December 5, 2020 at 15:39 in reply to: Token passing #13420
Simon King
Professor
Young et all call token passing a “conceptual model” by which they mean a way to think about dynamic programming as well as to implement it.

The two methods in Figures 2 and 3 of the paper are equivalent – they are both computing the most likely alignment (for DTW) or state sequence (for HMMs).

The power and generality of token passing comes into play when we construct more complex models with what the paper calls a “grammar” but we could more generally call a language model. Implementing the algorithm on a matrix (we could also call this a “grid”) is just fine for an isolated word model, but quickly becomes very complicated and messy for connected words with an arbitrary language model. In contrast, token passing extends trivially to any language model, provided it is finite state (e.g., an N-gram, or the hand-crafted grammar from the digit recogniser exercise).
December 5, 2020 at 11:57 in reply to: Using -A argument #13412
Simon King
Professor
In Unix (and Linux) type operating systems, when a process finishes, it exits with a status. This is 0 for success and some other number if there was an error. This status is available immediately afterwards in the shell variable $? and here is how you might test that:
```
HInit -T 0 \
    -G ESPS \
    -m 1 \
    -C resources/CONFIG \
    -l $WORD \
    -M models/hmm0 \
    -o $WORD \
    -L ${DATA}/lab/train \
    -S ${SCRIPT_FILE} \
    models/proto/$PROTO
    
if [ $? -ne 0 ]
then
    echo "HInit failed for script file "${SCRIPT_FILE}
    exit 1
fi
```
The command exit 1 means that this script will immediately exit with status 1, which you could detect in the script that called it – so, you can propagate the error back up to the top-level script (e.g., do_experiments).
December 4, 2020 at 18:06 in reply to: Suddenly can’t open files in rec #13403
Simon King
Professor
grammar, word_list and the dictionary are the only things you need to change (I suggest making copies of them in different files, so you don’t break you isolated digit experimental setup). From grammar, you need to use HParse to create the finite state model, which is what HVite requires.
December 4, 2020 at 16:09 in reply to: Suddenly can’t open files in rec #13401
Simon King
Professor
user_test... doesn’t look like a valid file name – shouldn’t there be a username there? Are there any files in your rec directory? Did you get any earlier errors?
December 4, 2020 at 13:59 in reply to: Bandpass #13377
Simon King
Professor
The bank of filters is one stage in extracting useful features from a frame of speech waveform. The diagram you show is a simple bank of rectangular filters, which would work, but in practice we typically use triangular overlapping filters.

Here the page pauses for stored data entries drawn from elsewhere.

Definition setUser (u : option Json.json) (b : Browser) : Browser :=
  {| localStorage := localStorage b;
     location_href := location_href b;
     user := u;
     isLoading := isLoading b |}.

Definition setIsLoading (l : bool) (b : Browser) : Browser :=
  {| localStorage := localStorage b;
     location_href := location_href b;
     user := user b;
     isLoading := l |}.

Definition set_location_href (url : string) (b : Browser) : Browser :=
  {| localStorage := localStorage b;
     location_href := url;
     user := user b;
     isLoading := isLoading b |}.

(** [userData && typeof userData === 'object' && userData.id &&
    userData.email && userData.role] *)
Definition valid_user_data (userData : Json.json) : bool :=
  Json.truthy userData && Json.typeof_object userData
  && Json.truthy_opt (Json.prop userData "id")
  && Json.truthy_opt (Json.prop userData "email")
  && Json.truthy_opt (Json.prop userData "role").

Definition purge (b : Browser) : Browser :=
  removeItem "safesnap_user" (removeItem "safesnap_token" b).

(** The effect that [AuthProvider] runs once, on mount. *)
Definition restore (b : Browser) : Browser :=
  let storedToken := getItem "safesnap_token" b in
  let storedUser := getItem "safesnap_user" b in
  let b' :=
    if JS.truthy_str storedToken && JS.truthy_str storedUser then
      match storedUser ≫= Json.parse with
      | Some userData =>
          if valid_user_data userData then setUser (Some userData) b
          else purge b
      | None => purge b
      end
    else b in
  setIsLoading false b'.

Definition login (token : string) (userData : User) (b : Browser) : Browser :=
  let b1 := setItem "safesnap_token" token b in
  let b2 := setItem "safesnap_user" (stringify_user userData) b1 in
  setUser (Some (user_value userData)) b2.

Definition logout (b : Browser) : Browser :=
  setUser None (removeItem "safesnap_user" (removeItem "safesnap_token" b)).

(** [!!user && !!localStorage.getItem('safesnap_token')], in the body of
    [AuthProvider]: [isAuthenticated b] is the value that a render in the
    state [b] puts in the context. *)
Definition isAuthenticated (b : Browser) : bool :=
  match user b with
  | Some u => Json.truthy u
  | None => false
  end && JS.truthy_str (getItem "safesnap_token" b).

(** A page load: the document is new, [AuthProvider] mounts with
    [useState(null)] and [useState(true)], its effect runs. *)
Definition mount (b : Browser) : Browser :=
  setIsLoading true (setUser None b).

Definition page_load (b : Browser) : Browser := restore (mount b).

(** *** The context value between renders

    [AuthProvider] computes the context value in its body, hence when it
    renders, and it renders when its state changes ([setUser],
    [setIsLoading]).  Code that writes [localStorage] or [window.location]
    only does not make it render: until the next render, [useAuth] gives
    the value of the last one.  A [Screen] is the browser as it is [now],
    with the state that [AuthProvider] last [rendered] from; what the
    consumers of the context show is computed from the latter. *)
Record Screen := {
  now : Browser;
  rendered : Browser;
}.

(** The screen once [AuthProvider] has rendered from the state [b]. *)
Definition render (b : Browser) : Screen := {| now := b; rendered := b |}.

(** The page load that an assignment to [window.location.href] starts: a
    new document over the same storage, which has rendered when the
    restore effect is through. *)
Definition reload (s : Screen) : Screen := render (page_load (now s)).

(** ** api/client.ts: the response interceptor *)

(** The body of an error response, as [ApiError] and [RateLimitError] read
    it. *)
Record ErrorData := {
  message : option string;
  retryAfterSeconds : option Z;
}.

(** [data] is [None] for the empty string that axios makes of an empty
    body. *)
Record ErrorResponse := {
  status : Z;
  data : option ErrorData;
}.

(** The request that failed, as [error.config] has it. *)
Record RequestConfig := {
  method : string;
  url : string;
}.

(** [AxiosError]: [response] is [None] when no response was received. *)
Record AxiosError := {
  config : RequestConfig;
  response : option ErrorResponse;
}.

(** What a rejected promise carries. *)
Inductive Error :=
| RateLimitExceeded (msg : option string) (retryAfter : option Z)
| ApiFailure (msg : string)
| AxiosFailure (e : AxiosError)
| UploadFailed (status : Z) (statusText : string)
| NetworkError
| TypeError.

The energy in each band is one feature. It is the total amount of energy in that frequency band, for that frame of speech. The number of filters determines how many features we extract (typically 20-30).
December 3, 2020 at 18:40 in reply to: HResults: Dynamic Programming #13359
Simon King
Professor
HResults uses dynamic programming to align the recognition output and the reference transcription. So, WER is simply the edit distance between recognition output and reference transcription.

There are three possible types of error: substitutions, insertions and deletions. WER is just the sum of those three, divided by the number of words in the reference transcription, and expressed as a percentage.

For the special case of isolated words, the only possible type of error is a substitution error, and the dynamic programming is not really needed.

Note that HResults reports “Accuracy (Acc)”, but you should only use WER (100 – Acc) in your report.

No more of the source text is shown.